Dedicated archaeology community launches on Mastodon

Whilst Twitter appears to be going extinct with all the turmoil and public drama, a new haven for archaeology has been launched on the social network, Mastodon.

Mastodon is an ad-free micro-blogging platform, where each user is a member of a dedicated server, interoperating as a federated social network within the fediverse.

Sounds confusing right?


Explained simply, there are hundreds of Mastodon social networks which have a focused subject matter (e.g. archaeology), managed by a community for the community, rather than controlled by investors for corporate greed.

You as a user, can join as many servers as you want, giving you a more relevant community of people to openly discuss and network with. Users on Mastodon can broadcast up to 500 text-based characters in their posts (that Twitter calls tweets), an extension on Twitter’s limiting 280-characters.


Mastodon supports audio, video and picture posts, accessibility descriptions, polls, content warnings, animated avatars, custom emojis, thumbnail crop control, and more, to help you express yourself online.


The platform relies on community-based moderation, who work to ensure that all published material remains relevant and is open to discussion, without abuse, discrimination, or antagonism.

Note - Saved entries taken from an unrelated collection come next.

(** ** Creation *)

Definition creates (c : client) (call : call_t) : Prop :=
  match call with
  | CreateReview c' a => c' = c /\ ra_namespace a = ns /\ ra_verb a = "create"
  | CreateDyn c' ns' _ obj => c' = c /\ ns' = ns /\ names obj (name_any sm) ns
  | _ => False
  end.

Lemma ensure_creates c v k w : calls (creates c) (ensure_can_create c ns v k w).
Proof.
  unfold ensure_can_create. destruct (parse_api_version v). apply calls_bind_ok; [by repeat constructor |].
  intros r. by destruct (rs_allowed _).
Qed.
Lemma create_creates c v k obj what :
  names obj (name_any sm) ns -> calls (creates c) (capi_err what (create_dynamic_resource c ns v k obj)).
Proof.
  intros Hn. unfold capi_err, create_dynamic_resource. apply calls_bind; [| by intros []].
  destruct (dynamic_object_error obj); [done |]. apply calls_bind; [by split |].
  intros [| e]; [done |]. by destruct (is_api_error _ e).
Qed.

Lemma add_machine_creates c : calls (creates c) (add_machine_to_cluster ctx sm c ns).
Proof.
  unfold add_machine_to_cluster. cbn zeta.
  do 8 (apply calls_bind_lift; intros ? _). do 3 (apply calls_bind_ok; [apply ensure_creates | intros _]).
  do 4 (apply calls_bind_lift; intros ? _). do 3 (apply calls_bind_ok; [by apply create_creates | intros _]). done.
Qed.

Lemma confined_add : calls ok (add_machine_to_cluster ctx sm MgmtClient ns).
Proof. eapply calls_mono; [| apply add_machine_creates]. intros []; cbn; tauto. Qed.

(** ** Node writes *)

Definition node_write (c : client) (call : call_t) : Prop :=
  match call with
  | GetNode c' _ | PatchNode c' _ _ => c' = c
  | ApplyConfigMap c' ns' _ _ _ _ | DeleteConfigMap c' ns' _ => c' = c /\ ns' = RECLAIM_AGENT_NAMESPACE
  | ExistsConfigMap c' ns' n | ExistsSecret c' ns' n =>
      c' = c /\ exists k, kata (spec sm) = Some k /\ ns' = kata_namespace k /\ n = kata_name k
  | ExistsNamespace c' n => c' = c /\ exists k, kata (spec sm) = Some k /\ n = kata_namespace k
  | _ => False
  end.
Lemma started_lived : toy_lived (clean sample_ctx) started.
Proof.
  apply lived_next; [apply lived_next; [constructor | reflexivity ..| ] | vm_compute; reflexivity .. |];
    (intros t Ht; split; [exact Ht |]; vm_compute; eexists; split; [reflexivity | discriminate]).
Qed.

Lemma lived_accounted_witness :
  discovered_ok sample_ctx /\ toy_lived (clean sample_ctx) started /\
  forall ar, ar ∈ owned_resources (H := toy_externals) sample_ctx sample_sm ->
    l_objects started ar /\ l_finalizer started = true /\ l_phase started = Some PHASE_ACTIVE.
Proof.
  assert (Hd : discovered_ok sample_ctx) by reflexivity. split; [exact Hd |].
  split; [exact started_lived |]. intros ar Har. assert (Ho : l_objects started ar).
  { vm_compute in Har |- *. set_solver. }
  pose proof (lived_accounted (H := toy_externals) (R := cache_resolver (H := toy_externals)) _ _ _ _ _ _ Hd started_lived Ho) as (_ & Hf & Hp).
  split_and!; [exact Ho | exact Hf |]. destruct Hp as [Hp | Hp]; [exact Hp | by vm_compute in Hp].
Defined.

(** One lost status write, just after the creation, and the objects outlive the
    machine: the phase still says Pending, so when the window closes the machine
    goes Inactive with its objects in place, and there its deletion drops the
    finalizer without a single removal.  Every other reconcile is clean. *)
Theorem lost_write_orphans : exists l,
  toy_lived (λ t r, Forall (unforced sample_ctx) t /\ (clean_result r \/ exists e, r = Err (KubeError e))) l /\
  l_finalizer l = false /\ l_phase l = Some PHASE_INACTIVE /\
  forall ar, ar ∈ owned_resources (H := toy_externals) sample_ctx sample_sm -> l_objects l ar.
Proof.
  set (unacknowledged := after_reconcile (stored true None false) true false joined).
  set (missed := after_reconcile (stored true None false) false true unacknowledged).
  exists (after_reconcile (stored true (Some PHASE_INACTIVE) true) false true missed).
  assert (Hok : forall (r : rresult Action) a, r = Ok a -> a <> Requeue ERROR_REQUEUE_SECS -> clean_result r) by (intros; by eexists).
  split; [| split_and!; vm_compute; [done | done | set_solver]].
  apply lived_next; [apply lived_next; [apply lived_next; [apply lived_next; [constructor | ..] | ..] | ..] | ..];
    try (vm_compute; reflexivity); intros t Ht; (split; [exact Ht |]).
  all: vm_compute; first [right; eexists; reflexivity | left; eexists; split; [reflexivity | discriminate]].
Qed.

(** A status patch carries no resource version, so the copy a reconcile works on
    is not checked: one that still says Pending, taken up after the window has
    closed, overwrites Active with Inactive, and the deletion that follows drops
    the finalizer over the objects.  Every reconcile is clean and every write is
    acknowledged. *)
Theorem stale_copy_orphans :
  let pending := stored true None false in
  let closed := after_reconcile pending false true started in
  let deleted := after_reconcile (stored true (Some PHASE_INACTIVE) true) false true closed in
  toy_lived (clean sample_ctx) started /\ l_phase started = Some PHASE_ACTIVE /\
  sm_phase pending = None /\
  clean_result (run (life_env "team" "sm" (cluster false true)) started (sm_reconcile pending)).2 /\
  l_phase closed = Some PHASE_INACTIVE /\ l_finalizer deleted = false /\
  forall ar, ar ∈ owned_resources (H := toy_externals) sample_ctx sample_sm -> l_objects deleted ar.
Proof.
  intros pending closed deleted. split; [exact started_lived |].
  split_and!; vm_compute; [done | done | by eexists | done | done | set_solver].
Qed.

Mastodon says: “You know best what you want to see on your home feed. No algorithms or ads to waste your time. Follow anyone across any Mastodon server from a single account and receive their posts in chronological order and make your corner of the internet a little more like you.”

Markus Milligan, one of the network community managers said: “It is our hope that academia, archaeologists, and even the general public who has an interest in the subject, will find the community an exciting place to discover engaging content, discuss theories, and develop new contacts from across the discipline”.